Poderia sobrepor-se à situação. Trabalharia por vencer. Nenhum dos circunstantes lhe ouvia os brados. Pareciam desconhecê-la, desrespeitá-la. E mais que isso, desnudaram-na.
O homem amadurecido afastou-se por minutos como quem se esquecera de trazer algum remédio a fim de ajudá-la. Dois dos cinco rapazes presentes tocaram-lhe o corpo. Beliscaram-na.
Alarmou-se, indignada ante o vexame evidente.
O mais velho, longe de garanti-la, fez mais. Tomou de um bisturi e abriu-lhe o abdômen.
— Assassinos! Assassinos! — estertorava.
Mas a operação prosseguia. Ouviu vozes. Alguém dizia: “Bela mulher!”, enquanto o cavalheiro amadurecido, em grande avental branco, falava em “cianetos” e “cheiro de amêndoas amargas”.
Um dos moços, de olhar irônico, exclamou, tateando-lhe o busto: — “Por que matar-se deste modo?”
Sentindo-se em desespero total, clamava que não. Tentara o suicídio, mas recuara.
— Terminassem a operação! — pedia, em pranto, reconhecendo tratar com jovens cirurgiões em estudo.
Tinha pressa. Desejava tranquilizar os pais, refazer a existência. Mas, em meio das sensações turbilhonárias que lhe atormentavam a alma, sentiu que continuavam a lhe cortar a carne.
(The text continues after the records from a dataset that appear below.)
Lemma name_text_length n :
  List.Forall name_part (name_args n) -> (length (name_text n) < 256)%nat.
Proof.
  intros Ha. destruct n; cbn [name_args name_text] in *;
    repeat match goal with H : List.Forall _ (_ :: _) |- _ =>
      apply List.Forall_cons_iff in H as [[? _] H] end;
    autounfold with epc_names; rewrite ?length_app;
    repeat match goal with |- context [length (chars ?s)] =>
      let v := eval vm_compute in (length (chars s)) in change (length (chars s)) with v end;
    lia.
Qed.

(** ** PLMN identifiers *)

(** The three bytes for a country code and a network code of two or three
    digits; 15 stands for the missing digit. *)
Definition plmn_octets (c1 c2 c3 n1 n2 n3 : Z) : list Z :=
  [c1 + 16 * c2; c3 + 16 * n3; n1 + 16 * n2].

Definition digit (d : Z) : Prop := 0 <= d <= 9.

Lemma nibbles_of lo hi :
  0 <= lo < 16 -> 0 <= hi < 16 -> LOW_NIBBLE (lo + 16 * hi) = lo /\ HIGH_NIBBLE (lo + 16 * hi) = hi.
Proof.
  intros Hl Hh.
  assert (forallb (fun l => forallb (fun h =>
            (LOW_NIBBLE (Z.of_nat l + 16 * Z.of_nat h) =? Z.of_nat l) &&
            (HIGH_NIBBLE (Z.of_nat l + 16 * Z.of_nat h) =? Z.of_nat h)) (seq 0 16)) (seq 0 16) = true)
    as Ha by (vm_compute; reflexivity).
  rewrite forallb_forall in Ha. specialize (Ha (Z.to_nat lo) ltac:(apply in_seq; lia)).
  rewrite forallb_forall in Ha. specialize (Ha (Z.to_nat hi) ltac:(apply in_seq; lia)).
  rewrite !Z2Nat.id, andb_true_iff, !Z.eqb_eq in Ha by lia. exact Ha.
Qed.

Lemma digits_part l : List.Forall digit l -> (0 < length l <= 16)%nat -> name_part (map (Z.add 48) l).
Proof.
  intros Hd Hl. split; [now rewrite length_map|]. apply forallb_forall. intros c Hin.
  apply in_map_iff in Hin as (d & <- & Hd'). rewrite List.Forall_forall in Hd.
  apply Hd in Hd'. unfold digit in Hd'. unfold isalnum.
  rewrite (proj2 (Z.leb_le 48 (48 + d))), (proj2 (Z.leb_le (48 + d) 57)) by lia. reflexivity.
Qed.

(** ** Properties *)

(** [apn_label] and the encoder of Node IDs, [string_to_dotted], write
    the same bytes for every name of letters, digits and hyphens whose labels
    are not empty and shorter than 64, shorter than 256 in all. *)
Theorem apn_label_is_string_to_dotted uninit w ws :
  List.Forall dns_label (w :: ws) -> (length (join w ws) < 256)%nat ->
  string_to_dotted uninit (join w ws) = Some (apn_label (join w ws)).
Proof.
  intros Hok Hl. rewrite apn_label_encoded by done.
  apply string_to_dotted_labels; [now apply dns_labels_ok|done].
Qed.

(** Every name of the network can be sent: from codes of letters, digits
    and hyphens, at most 16 characters each, it becomes labels that are read
    back as the same name. *)
Theorem epc_names_roundtrip n :
  List.Forall name_part (name_args n) ->
  dotted_to_string (apn_label (name_text n)) = Some (Name (name_text n)).
Proof.
  intros Ha. pose proof (name_labels_ok n Ha) as Hok. pose proof (name_text_length n Ha) as Hl.
  destruct (name_text_labels n) as (w & ws & Hw & Ht). rewrite Hw in Hok. rewrite Ht in *.
  rewrite apn_label_encoded by done. apply dotted_to_string_labels; [now apply dns_labels_ok|].
  rewrite length_join. lia.
Qed.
Era demais. Viu-se separada do próprio corpo, como joia que salta mecanicamente do escrínio. E conheceu a verdade, enfim. O corpo que ela própria arruinara apresentava máscara triste. Mãos ágeis trabalhavam-lhe as vísceras, separando material de exame necrológico.
Entretanto, ela — Marina, ela mesma — cambaleava, de pé, com todas as dores e convulsões de momentos antes…
— Mãe! Minha mãe! — clamou aterrada quero viver! viver!.
Outra voz, contudo, bramiu-lhe ameaçadora e sarcástica aos ouvidos:
— Mãe, minha mãe, eu também quero viver! viver!…
Procurou com os olhos agoniados quem lhe falava, mas apenas sentiu que braços vigorosos a aprisionavam.
Lembrou, aturdida, o aborto, os sonhos, a tortura e o suicídio, e esforçou-se terrivelmente para voltar e erguer de novo o corpo tombado na mesa fria.